● Required action: Report every line from the following entries that contains the string "first".

- Opening Delimiter -

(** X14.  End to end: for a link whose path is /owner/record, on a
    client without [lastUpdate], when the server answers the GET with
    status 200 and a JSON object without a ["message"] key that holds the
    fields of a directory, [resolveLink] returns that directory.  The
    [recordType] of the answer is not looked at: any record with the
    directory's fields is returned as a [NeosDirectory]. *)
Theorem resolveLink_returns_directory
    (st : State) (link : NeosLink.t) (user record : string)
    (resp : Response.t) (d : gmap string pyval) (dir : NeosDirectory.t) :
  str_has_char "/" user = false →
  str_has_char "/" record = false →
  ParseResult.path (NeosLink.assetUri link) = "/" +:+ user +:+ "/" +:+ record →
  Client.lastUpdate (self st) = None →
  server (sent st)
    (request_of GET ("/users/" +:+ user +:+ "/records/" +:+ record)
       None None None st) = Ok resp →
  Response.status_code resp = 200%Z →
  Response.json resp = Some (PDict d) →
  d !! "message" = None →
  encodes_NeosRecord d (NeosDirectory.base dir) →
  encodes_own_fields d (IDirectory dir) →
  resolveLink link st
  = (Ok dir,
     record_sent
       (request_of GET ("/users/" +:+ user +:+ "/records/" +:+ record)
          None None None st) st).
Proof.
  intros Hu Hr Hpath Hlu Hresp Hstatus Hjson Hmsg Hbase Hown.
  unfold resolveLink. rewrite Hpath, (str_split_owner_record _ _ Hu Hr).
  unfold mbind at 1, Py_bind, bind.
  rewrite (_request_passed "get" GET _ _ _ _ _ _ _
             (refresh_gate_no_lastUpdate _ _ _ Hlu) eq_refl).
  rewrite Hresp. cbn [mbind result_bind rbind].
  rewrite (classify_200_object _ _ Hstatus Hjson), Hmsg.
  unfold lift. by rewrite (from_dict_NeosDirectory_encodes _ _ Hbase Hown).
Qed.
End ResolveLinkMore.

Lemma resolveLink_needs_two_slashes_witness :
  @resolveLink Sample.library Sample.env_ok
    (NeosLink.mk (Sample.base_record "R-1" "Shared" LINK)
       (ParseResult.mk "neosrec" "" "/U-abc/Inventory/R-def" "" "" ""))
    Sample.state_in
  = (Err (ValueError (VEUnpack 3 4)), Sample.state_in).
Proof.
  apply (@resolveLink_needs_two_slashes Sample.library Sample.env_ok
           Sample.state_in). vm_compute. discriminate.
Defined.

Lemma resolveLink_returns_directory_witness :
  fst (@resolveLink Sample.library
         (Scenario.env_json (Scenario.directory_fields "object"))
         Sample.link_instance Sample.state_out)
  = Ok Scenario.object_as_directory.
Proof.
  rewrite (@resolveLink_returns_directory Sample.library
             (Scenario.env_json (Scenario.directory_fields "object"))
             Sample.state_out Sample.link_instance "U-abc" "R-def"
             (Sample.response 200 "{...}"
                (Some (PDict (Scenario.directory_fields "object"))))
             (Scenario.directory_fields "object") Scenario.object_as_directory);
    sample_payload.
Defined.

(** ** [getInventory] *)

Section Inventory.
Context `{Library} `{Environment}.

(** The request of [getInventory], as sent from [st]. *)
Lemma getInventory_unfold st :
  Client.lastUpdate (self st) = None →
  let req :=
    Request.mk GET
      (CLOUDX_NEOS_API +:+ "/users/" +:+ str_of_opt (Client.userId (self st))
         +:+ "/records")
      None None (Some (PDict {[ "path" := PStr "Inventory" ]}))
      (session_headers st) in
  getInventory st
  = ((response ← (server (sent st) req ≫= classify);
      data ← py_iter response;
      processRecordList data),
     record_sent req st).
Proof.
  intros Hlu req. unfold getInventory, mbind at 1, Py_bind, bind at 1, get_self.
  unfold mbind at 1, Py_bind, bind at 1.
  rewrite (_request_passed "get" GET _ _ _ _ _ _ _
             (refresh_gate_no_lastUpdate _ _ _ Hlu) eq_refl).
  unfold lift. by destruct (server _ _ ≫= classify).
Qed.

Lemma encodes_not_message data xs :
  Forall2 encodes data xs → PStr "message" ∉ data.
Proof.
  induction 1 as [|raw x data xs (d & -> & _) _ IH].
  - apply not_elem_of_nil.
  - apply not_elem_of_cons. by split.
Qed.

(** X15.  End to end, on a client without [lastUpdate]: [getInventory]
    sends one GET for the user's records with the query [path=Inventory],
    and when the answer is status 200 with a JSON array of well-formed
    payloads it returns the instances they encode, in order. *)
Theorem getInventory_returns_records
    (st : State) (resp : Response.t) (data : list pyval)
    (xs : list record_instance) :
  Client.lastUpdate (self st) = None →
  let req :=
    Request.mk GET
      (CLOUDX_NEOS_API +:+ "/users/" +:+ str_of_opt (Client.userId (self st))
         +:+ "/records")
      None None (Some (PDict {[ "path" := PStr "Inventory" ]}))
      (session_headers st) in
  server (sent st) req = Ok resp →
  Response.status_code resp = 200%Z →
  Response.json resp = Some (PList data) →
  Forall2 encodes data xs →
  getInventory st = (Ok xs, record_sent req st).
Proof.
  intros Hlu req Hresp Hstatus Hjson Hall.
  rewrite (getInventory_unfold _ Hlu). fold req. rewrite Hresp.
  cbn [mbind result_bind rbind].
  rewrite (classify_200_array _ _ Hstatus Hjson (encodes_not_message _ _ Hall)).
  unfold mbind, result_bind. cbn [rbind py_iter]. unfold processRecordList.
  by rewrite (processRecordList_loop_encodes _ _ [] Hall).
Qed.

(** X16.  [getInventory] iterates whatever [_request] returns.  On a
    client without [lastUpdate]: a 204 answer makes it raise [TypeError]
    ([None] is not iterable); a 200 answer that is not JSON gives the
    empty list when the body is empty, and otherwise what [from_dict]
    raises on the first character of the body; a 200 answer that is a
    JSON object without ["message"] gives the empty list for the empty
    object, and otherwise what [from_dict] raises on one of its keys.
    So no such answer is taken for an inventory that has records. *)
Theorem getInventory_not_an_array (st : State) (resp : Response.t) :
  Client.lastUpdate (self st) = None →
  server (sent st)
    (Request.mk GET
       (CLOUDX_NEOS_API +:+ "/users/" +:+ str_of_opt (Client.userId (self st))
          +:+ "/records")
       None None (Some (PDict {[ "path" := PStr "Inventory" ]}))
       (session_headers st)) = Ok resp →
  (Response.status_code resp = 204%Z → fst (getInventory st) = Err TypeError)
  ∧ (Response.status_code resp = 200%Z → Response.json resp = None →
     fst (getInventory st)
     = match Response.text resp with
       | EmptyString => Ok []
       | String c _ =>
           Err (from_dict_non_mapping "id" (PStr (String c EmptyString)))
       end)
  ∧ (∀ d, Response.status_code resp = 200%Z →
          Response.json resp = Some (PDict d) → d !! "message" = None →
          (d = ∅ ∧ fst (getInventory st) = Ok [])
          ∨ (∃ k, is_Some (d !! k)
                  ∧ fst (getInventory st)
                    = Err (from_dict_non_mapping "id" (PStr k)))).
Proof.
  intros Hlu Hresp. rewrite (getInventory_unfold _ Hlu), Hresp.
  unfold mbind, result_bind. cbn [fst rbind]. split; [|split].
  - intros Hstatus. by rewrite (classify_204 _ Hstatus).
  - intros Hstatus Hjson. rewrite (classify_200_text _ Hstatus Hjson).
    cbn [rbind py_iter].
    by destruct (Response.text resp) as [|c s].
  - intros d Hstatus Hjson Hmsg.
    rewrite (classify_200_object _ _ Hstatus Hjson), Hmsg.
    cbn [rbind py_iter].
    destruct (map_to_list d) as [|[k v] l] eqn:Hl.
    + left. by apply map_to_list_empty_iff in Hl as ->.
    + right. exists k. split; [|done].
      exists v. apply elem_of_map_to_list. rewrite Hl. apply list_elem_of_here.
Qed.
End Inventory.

- Closing Delimiter -
- Opening Delimiter -

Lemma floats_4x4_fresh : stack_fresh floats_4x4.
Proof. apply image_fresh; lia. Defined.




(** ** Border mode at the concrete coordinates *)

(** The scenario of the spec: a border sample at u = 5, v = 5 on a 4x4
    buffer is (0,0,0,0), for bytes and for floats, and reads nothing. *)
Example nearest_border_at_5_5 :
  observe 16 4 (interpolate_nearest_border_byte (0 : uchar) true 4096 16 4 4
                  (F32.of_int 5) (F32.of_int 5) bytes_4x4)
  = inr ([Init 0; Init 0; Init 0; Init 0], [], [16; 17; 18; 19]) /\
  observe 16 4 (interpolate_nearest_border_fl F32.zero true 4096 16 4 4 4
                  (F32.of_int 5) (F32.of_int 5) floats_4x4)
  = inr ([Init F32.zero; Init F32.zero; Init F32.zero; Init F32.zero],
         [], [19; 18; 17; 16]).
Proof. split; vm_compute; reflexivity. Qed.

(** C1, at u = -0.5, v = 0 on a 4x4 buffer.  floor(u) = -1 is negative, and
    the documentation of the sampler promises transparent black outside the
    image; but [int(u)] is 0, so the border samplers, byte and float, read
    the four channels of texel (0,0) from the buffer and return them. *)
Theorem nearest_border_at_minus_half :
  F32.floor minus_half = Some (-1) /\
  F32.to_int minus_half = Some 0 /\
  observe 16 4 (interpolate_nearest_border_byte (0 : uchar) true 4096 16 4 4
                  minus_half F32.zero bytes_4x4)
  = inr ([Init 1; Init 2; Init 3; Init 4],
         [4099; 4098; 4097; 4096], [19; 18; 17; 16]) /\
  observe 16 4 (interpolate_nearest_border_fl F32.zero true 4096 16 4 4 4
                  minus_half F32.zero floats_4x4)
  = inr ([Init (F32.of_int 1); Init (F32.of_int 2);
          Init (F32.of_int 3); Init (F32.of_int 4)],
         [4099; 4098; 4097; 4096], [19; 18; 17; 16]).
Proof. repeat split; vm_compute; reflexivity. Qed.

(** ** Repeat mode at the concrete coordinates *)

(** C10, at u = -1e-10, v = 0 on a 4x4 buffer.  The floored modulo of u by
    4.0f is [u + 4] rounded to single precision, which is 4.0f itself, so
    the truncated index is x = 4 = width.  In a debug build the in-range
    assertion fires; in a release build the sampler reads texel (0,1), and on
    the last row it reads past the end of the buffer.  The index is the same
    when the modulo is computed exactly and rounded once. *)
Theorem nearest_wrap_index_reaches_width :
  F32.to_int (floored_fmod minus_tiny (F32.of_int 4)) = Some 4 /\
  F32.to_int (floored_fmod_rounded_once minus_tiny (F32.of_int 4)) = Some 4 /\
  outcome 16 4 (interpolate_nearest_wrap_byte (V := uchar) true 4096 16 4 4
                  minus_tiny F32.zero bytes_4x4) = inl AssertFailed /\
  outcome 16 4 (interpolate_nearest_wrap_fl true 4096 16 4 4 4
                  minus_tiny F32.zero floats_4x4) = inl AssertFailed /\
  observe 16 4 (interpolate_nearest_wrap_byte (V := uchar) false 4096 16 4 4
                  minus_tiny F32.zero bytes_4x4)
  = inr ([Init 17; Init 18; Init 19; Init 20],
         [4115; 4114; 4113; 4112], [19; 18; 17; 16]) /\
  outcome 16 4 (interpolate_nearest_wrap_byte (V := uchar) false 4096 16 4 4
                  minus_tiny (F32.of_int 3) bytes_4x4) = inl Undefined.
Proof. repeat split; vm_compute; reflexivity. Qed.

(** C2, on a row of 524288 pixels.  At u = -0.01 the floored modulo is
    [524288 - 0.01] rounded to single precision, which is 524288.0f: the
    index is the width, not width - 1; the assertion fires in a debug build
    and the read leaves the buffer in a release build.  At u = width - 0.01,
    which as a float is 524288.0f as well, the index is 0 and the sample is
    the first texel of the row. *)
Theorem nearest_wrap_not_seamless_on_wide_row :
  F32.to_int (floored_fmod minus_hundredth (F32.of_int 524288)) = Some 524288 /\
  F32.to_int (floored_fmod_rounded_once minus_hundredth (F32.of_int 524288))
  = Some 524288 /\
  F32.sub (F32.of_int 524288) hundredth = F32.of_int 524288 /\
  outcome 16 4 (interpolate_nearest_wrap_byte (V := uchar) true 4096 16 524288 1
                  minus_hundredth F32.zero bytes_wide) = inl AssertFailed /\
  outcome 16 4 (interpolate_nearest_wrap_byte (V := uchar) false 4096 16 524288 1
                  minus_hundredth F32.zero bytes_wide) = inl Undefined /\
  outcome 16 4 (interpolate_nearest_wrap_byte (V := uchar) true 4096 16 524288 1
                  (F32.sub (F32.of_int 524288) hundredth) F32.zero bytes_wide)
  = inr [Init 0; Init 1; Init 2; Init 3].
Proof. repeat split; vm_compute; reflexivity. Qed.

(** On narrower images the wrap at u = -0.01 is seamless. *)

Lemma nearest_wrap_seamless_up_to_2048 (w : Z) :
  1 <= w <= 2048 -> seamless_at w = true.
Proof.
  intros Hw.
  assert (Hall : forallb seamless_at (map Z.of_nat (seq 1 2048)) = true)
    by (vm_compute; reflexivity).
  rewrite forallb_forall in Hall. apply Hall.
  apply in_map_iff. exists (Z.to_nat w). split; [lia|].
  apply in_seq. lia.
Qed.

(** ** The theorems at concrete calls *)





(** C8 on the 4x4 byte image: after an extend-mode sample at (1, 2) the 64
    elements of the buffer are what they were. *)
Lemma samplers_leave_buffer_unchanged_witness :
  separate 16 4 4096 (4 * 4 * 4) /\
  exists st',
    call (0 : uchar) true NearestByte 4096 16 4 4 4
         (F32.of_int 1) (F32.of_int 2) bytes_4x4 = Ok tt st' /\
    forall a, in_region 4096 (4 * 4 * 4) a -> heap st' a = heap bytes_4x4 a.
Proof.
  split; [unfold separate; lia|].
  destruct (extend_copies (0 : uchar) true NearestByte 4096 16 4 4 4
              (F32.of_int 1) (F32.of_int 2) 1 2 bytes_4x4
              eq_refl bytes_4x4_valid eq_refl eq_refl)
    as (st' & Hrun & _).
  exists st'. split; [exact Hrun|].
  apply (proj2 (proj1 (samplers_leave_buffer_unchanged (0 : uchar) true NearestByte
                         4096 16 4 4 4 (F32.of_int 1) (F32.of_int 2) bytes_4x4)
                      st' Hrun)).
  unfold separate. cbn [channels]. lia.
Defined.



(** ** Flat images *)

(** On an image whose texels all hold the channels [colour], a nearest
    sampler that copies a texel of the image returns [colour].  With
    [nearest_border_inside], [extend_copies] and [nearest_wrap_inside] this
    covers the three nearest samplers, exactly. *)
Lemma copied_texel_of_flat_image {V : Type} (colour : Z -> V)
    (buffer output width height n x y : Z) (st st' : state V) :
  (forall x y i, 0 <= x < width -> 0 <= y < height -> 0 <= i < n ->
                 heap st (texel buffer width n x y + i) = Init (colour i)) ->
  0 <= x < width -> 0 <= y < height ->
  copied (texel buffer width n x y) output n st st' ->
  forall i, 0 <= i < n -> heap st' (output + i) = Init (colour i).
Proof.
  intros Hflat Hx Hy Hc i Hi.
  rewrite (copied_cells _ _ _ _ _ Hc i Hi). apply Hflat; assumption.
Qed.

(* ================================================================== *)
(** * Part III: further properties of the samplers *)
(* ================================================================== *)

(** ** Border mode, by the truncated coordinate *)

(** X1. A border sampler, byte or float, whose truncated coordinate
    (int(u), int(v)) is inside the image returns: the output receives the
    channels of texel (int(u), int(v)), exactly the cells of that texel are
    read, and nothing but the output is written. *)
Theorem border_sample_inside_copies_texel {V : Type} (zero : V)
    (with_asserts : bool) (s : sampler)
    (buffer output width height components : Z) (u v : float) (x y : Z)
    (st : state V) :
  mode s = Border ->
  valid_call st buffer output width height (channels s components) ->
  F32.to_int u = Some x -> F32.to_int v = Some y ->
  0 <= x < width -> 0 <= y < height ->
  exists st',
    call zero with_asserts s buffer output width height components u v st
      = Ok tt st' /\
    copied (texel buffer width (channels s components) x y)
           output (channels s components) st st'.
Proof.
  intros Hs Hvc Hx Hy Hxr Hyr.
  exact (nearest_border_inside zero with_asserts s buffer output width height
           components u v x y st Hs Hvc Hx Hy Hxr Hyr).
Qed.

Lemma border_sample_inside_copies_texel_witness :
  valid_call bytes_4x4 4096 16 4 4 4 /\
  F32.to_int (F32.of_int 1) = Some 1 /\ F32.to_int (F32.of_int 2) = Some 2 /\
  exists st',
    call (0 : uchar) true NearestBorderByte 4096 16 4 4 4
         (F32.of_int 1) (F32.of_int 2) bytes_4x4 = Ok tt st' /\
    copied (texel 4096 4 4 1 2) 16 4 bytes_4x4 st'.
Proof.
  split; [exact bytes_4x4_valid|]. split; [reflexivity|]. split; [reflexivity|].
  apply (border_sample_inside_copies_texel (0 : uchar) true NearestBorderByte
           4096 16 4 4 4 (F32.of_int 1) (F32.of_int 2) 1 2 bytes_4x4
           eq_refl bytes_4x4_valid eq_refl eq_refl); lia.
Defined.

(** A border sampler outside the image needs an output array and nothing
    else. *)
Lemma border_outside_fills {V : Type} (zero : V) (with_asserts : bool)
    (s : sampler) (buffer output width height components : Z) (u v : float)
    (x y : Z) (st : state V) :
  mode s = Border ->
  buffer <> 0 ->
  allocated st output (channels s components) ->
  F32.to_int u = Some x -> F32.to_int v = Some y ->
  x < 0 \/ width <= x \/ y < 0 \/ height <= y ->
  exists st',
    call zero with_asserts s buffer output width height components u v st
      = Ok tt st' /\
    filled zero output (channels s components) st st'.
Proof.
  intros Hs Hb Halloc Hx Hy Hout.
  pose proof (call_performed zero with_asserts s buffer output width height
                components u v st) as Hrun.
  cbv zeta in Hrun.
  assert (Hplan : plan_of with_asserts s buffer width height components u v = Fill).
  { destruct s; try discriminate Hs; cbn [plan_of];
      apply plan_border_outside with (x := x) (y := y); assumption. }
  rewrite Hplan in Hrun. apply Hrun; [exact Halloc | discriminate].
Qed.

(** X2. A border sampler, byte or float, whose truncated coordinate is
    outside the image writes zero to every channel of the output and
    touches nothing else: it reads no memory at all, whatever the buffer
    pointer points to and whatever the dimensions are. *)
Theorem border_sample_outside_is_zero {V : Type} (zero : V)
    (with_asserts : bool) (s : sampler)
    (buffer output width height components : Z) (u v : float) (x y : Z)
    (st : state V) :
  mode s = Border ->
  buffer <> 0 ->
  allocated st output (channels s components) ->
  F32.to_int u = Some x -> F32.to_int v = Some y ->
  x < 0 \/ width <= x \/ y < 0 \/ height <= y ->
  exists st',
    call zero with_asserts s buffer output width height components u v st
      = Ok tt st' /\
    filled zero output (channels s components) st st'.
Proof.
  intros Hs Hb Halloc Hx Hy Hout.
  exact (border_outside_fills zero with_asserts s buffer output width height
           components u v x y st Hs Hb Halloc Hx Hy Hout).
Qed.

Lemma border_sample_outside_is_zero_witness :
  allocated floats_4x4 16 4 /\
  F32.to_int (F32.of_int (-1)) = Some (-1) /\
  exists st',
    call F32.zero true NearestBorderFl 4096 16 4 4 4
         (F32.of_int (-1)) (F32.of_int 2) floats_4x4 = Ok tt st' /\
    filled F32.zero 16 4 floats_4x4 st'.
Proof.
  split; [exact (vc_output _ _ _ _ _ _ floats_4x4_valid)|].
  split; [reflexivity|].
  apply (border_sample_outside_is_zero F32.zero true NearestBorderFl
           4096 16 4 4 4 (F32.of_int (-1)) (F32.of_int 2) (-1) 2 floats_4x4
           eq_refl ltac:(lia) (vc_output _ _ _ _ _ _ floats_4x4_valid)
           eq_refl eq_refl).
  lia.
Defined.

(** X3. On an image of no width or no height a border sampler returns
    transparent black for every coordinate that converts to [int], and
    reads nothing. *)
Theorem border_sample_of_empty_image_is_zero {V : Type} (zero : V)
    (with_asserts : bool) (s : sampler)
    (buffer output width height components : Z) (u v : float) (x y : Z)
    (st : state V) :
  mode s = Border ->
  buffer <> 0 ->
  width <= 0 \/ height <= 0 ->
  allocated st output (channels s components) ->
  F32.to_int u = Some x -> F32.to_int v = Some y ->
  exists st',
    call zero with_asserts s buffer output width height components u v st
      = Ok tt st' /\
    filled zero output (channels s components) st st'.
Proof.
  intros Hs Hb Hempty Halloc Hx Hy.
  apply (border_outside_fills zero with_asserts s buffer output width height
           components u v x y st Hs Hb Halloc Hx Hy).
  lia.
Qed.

- Closing Delimiter -

● Result below:
    raises on the first character of the body; a 200 answer that is a
    the first texel of the row. *)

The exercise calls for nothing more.